И не весело стало от всего этого на душе у Тимоши, а тревожно и смутно. И все чаще стали вспоминаться ему белые снега и звенящие от мороза леса - чистые, смоляные, светлые. И все чаще, выходя на Босфор, глядел Тимоша на его западный берег, туда, где кончалась Европа, хотя турки считали, что именно там не кончалась она, а начиналась. На европейском берегу Босфора, собравшись тесной стайкой, застыли у самого моря белые терема византийских императоров. Зеленые кипарисы и невысокие стены с башенкамми окружали жилище ушедших в небытие басилевсов, некогда владевших половиной известного им мира. Рядом с невысокими теремами императоров громоздилось уродливое серое здание храма Святой Софии, обстроенное клетушками, выступами, минаретами.
Когда Тимоша впервые оказался внутри храма - огромного, запущенного и грязного, он не почувствовал ни величественности, ни простора, ни света, хотя София в Константинополе была раз в десять побольше Софии в Вологде. Бесчисленные колонны уходили в разные концы огромного зала, бесконечные коридоры убегали в глубь здания, ныряя под галереи и переходы и теряясь в чудовищной толще циклопических стен храма. Грязный, потрескавшийся пол, покрытые птичьим помётом подоконники, осыпавшаяся штукатурка - всё кричало о разрушении, забвении, мерзости запустения. Стены, никогда расписанные фигурами святых и изукрашенные речениями отцов церкви, теперь были густо закрашены цветами и орнаментами, покрыты затейливой арабской вязью сур из Корана.
Сквозь переплетение золотых, зеленых, красных и черных линий проглядывали, как из зарослей, желтые и коричневые лики христианских святых, голубой хитон Спасителя, скорбный и нежный шик Богородицы.
Молящихся было немного. Тимоша прислонился к одной из колонн, и вспомнил Вологду, свечи, горящие в холодной тьме Софийского собора, владыку Варлаама, и у него сладко заныло сердце и на глаза навернулись слезы. "Ох, до чего хочется домой, в Россию, в снега, в серебряные леса", - подумал Тимоша. И тут же некто, уже давно поселившийся в сердце, шепнул: "Увидишь серебряный лес из железной клетки!" "Господи, - взмолился Тимоша, - пособи вернуться домой, вразуми, как быть, что делать?" И некто второй спросил ехидно: "Какого бога просишь, Христа или Мухамеда? Их тут два, а храм все едино загажен божьими птицами и человеческим нерадением. Даже воедино собравшись, не могут главные во вселенной боги на малой частице своего царства порядок навести".

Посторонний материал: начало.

(** * Planner/executor core of the command bot: a shallow embedding.

    The development follows [src/bots/command_bot5.py] (the richest
    variant of the command-queue bot): the Navigator
    ([bfs_to_adjacent]), the Command framework, the Plan Compiler
    ([RecipePlanner.build_commands_for_order]), the Order Selector and
    the Executor loop ([BotPlayer.play_turn]).

    Python integers are [Z]; Python sets are [gset]; tuples [(x, y)] are
    pairs; [None]-or-value results are [option]. *)

From stdpp Require Import base decidable numbers option list sets gmap strings
  sorting.
From Stdlib Require Import ZArith Lia.

Local Open Scope Z_scope.
#[local] Set Warnings "-clear-no-such-hyp".

(** ** Grid data *)

Definition Cell : Type := Z * Z.
Definition Step : Type := Z * Z.

(** An item lying on a tile (the engine's [Food], [Plate] and [Pan]
    objects).  [hasattr(food, "cooked_stage")] and [food_name] hold for
    every [Food]. *)
Record Food := mkFood {
  food_name : string;
  chopped : bool;
  cooked_stage : Z
}.

Inductive Item :=
| ItFood (f : Food)
| ItPlate (dirty : bool) (foods : list Food)
| ItPan (content : option Food).

Record Tile := mkTile {
  tile_name : string;
  is_walkable : bool;
  item : option Item
}.

(** [m.tiles[x][y]] is only ever read after a bounds check or inside
    [range(m.width)] x [range(m.height)], so the tile table is a function
    of the coordinates. *)
Record GameMap := mkMap {
  width : Z;
  height : Z;
  tiles : Z -> Z -> Tile
}.

(** [max(abs(x - gx), abs(y - gy))] *)
Definition chebyshev (a b : Cell) : Z :=
  Z.max (Z.abs (a.1 - b.1)) (Z.abs (a.2 - b.2)).

(** [max(abs(x - gx), abs(y - gy)) <= 1] *)
Definition adjacent (a b : Cell) : bool := chebyshev a b <=? 1.

Definition move (c : Cell) (d : Step) : Cell := (c.1 + d.1, c.2 + d.2).

(** ** Navigator *)

Module Navigator.

(** [for dx in [-1, 0, 1]: for dy in [-1, 0, 1]] in enumeration order. *)
Definition directions : list Step :=
  dx ← [-1; 0; 1]; dy ← [-1; 0; 1]; [(dx, dy)].

Definition in_bounds (m : GameMap) (c : Cell) : bool :=
  (0 <=? c.1) && (c.1 <? width m) && (0 <=? c.2) && (c.2 <? height m).

Section Bfs.
Variable m : GameMap.
Variable occupied : gset Cell.
Variable start goal : Cell.

Definition QueueEntry : Type := Cell * list Step.

(** One iteration of the inner double loop, for the direction [d] out
    of the popped cell [(x, y)] reached by [path]. *)
Definition visit (c : Cell) (path : list Step)
    (st : list QueueEntry * gset Cell) (d : Step)
    : list QueueEntry * gset Cell :=
  let '(queue, visited) := st in
  if (d.1 =? 0) && (d.2 =? 0) then st
  else
    let n := move c d in
    if bool_decide (n ∈ visited) then st
    else if negb (in_bounds m n) then st
    else if bool_decide (n ∈ occupied) && negb (bool_decide (n = start)) then st
    else if negb (is_walkable (tiles m n.1 n.2)) then st
    else (queue ++ [(n, path ++ [d])], {[n]} ∪ visited).

Definition expand (c : Cell) (path : list Step)
    (queue : list QueueEntry) (visited : gset Cell)
    : list QueueEntry * gset Cell :=
  foldl (visit c path) (queue, visited) directions.

(** The [while queue:] loop.  The outer [option] is [None] only when
    the fuel runs out; the inner one is the Python return value. *)
Fixpoint bfs_loop (fuel : nat) (queue : list QueueEntry)
    (visited : gset Cell) : option (option Step) :=
  match fuel with
  | O => None
  | S fuel' =>
    match queue with
    | [] => Some None
    | (c, path) :: rest =>
      if adjacent c goal then Some (head path)
      else
        let '(queue', visited') := expand c path rest visited in
        bfs_loop fuel' queue' visited'
    end
  end.

(** All cells of the grid, as [range(m.width)] x [range(m.height)]. *)
Definition grid_cells : list Cell :=
  x ← seqZ 0 (width m); y ← seqZ 0 (height m); [(x, y)].

Definition grid_set : gset Cell := list_to_set grid_cells.

(** Enough iterations for every cell to be enqueued and popped once. *)
Definition bfs_fuel : nat := (2 * size grid_set + 2)%nat.

Definition bfs_to_adjacent : option Step :=
  if adjacent start goal then None
  else
    match bfs_loop bfs_fuel [(start, [])] {[start]} with
    | Some r => r
    | None => None
    end.

(** *** Walks on the grid

    A cell can be entered when it passes the four [continue] guards of
    the inner loop other than the [visited] one. *)
Definition enterable (c : Cell) : bool :=
  in_bounds m c
  && negb (bool_decide (c ∈ occupied) && negb (bool_decide (c = start)))
  && is_walkable (tiles m c.1 c.2).

Definition valid_dir (d : Step) : Prop := d ∈ directions ∧ d ≠ (0, 0).

(** [walk a p b]: following the relative steps [p] from [a] ends in
    [b], and every step enters an enterable cell. *)
Inductive walk : Cell -> list Step -> Cell -> Prop :=
| walk_nil c : walk c [] c
| walk_cons c d p c' :
    valid_dir d -> enterable (move c d) = true ->
    walk (move c d) p c' -> walk c (d :: p) c'.

Definition fresh (visited : gset Cell) (c : Cell) (d : Step) : bool :=
  negb ((d.1 =? 0) && (d.2 =? 0))
  && negb (bool_decide (move c d ∈ visited))
  && enterable (move c d).

Lemma visit_eq c path queue visited d :
  visit c path (queue, visited) d =
  if fresh visited c d
  then (queue ++ [(move c d, path ++ [d])], {[move c d]} ∪ visited)
  else (queue, visited).
Proof.
  unfold visit, fresh, enterable.
  destruct ((d.1 =? 0) && (d.2 =? 0)); simpl; [done|].
  destruct (bool_decide (move c d ∈ visited)); simpl; [done|].
  destruct (in_bounds m (move c d)); simpl; [|done].
  destruct (bool_decide (move c d ∈ occupied) && negb (bool_decide (move c d = start)));
    simpl; [done|].
  by destruct (is_walkable _).
Qed.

И от этого стало Тимоше легче, но в душе почувствовал он такую пустоту, какую ощущаешь, когда летишь с забора или скрипи наземь и ещё не ударился, но уже ждешь этого и от дурного предчувствия обмирает сердце.
И когда лёг поздним вечером Тимоша на ковер, вдруг вспомнил полуразрушенный и грязный храм Святой Софии, который турки звали мечетью Айя София, понял вдруг, что нет в небесах ни Аллаха, ни Саваофа, ни Магомета, ни Христа. А иначе допустили бы они, всесильные, этакую мерзость и запустение?
Ощущение пустоты не оставляло Тимошу и утром, когда он рассеянно слушал очередные поучения хаджи Размета. Еле дождавшись полуденного намаза и отстояв как во сне магометанскую обедню, Тимоша рассеянно попрощался со своим наставником и, выйдя из мечети, направился на берег Босфора. Только теперь ему совсем уже не хотелось оказаться под сенью капища, загаженного птицами и заплеванного приверженцами двух богов.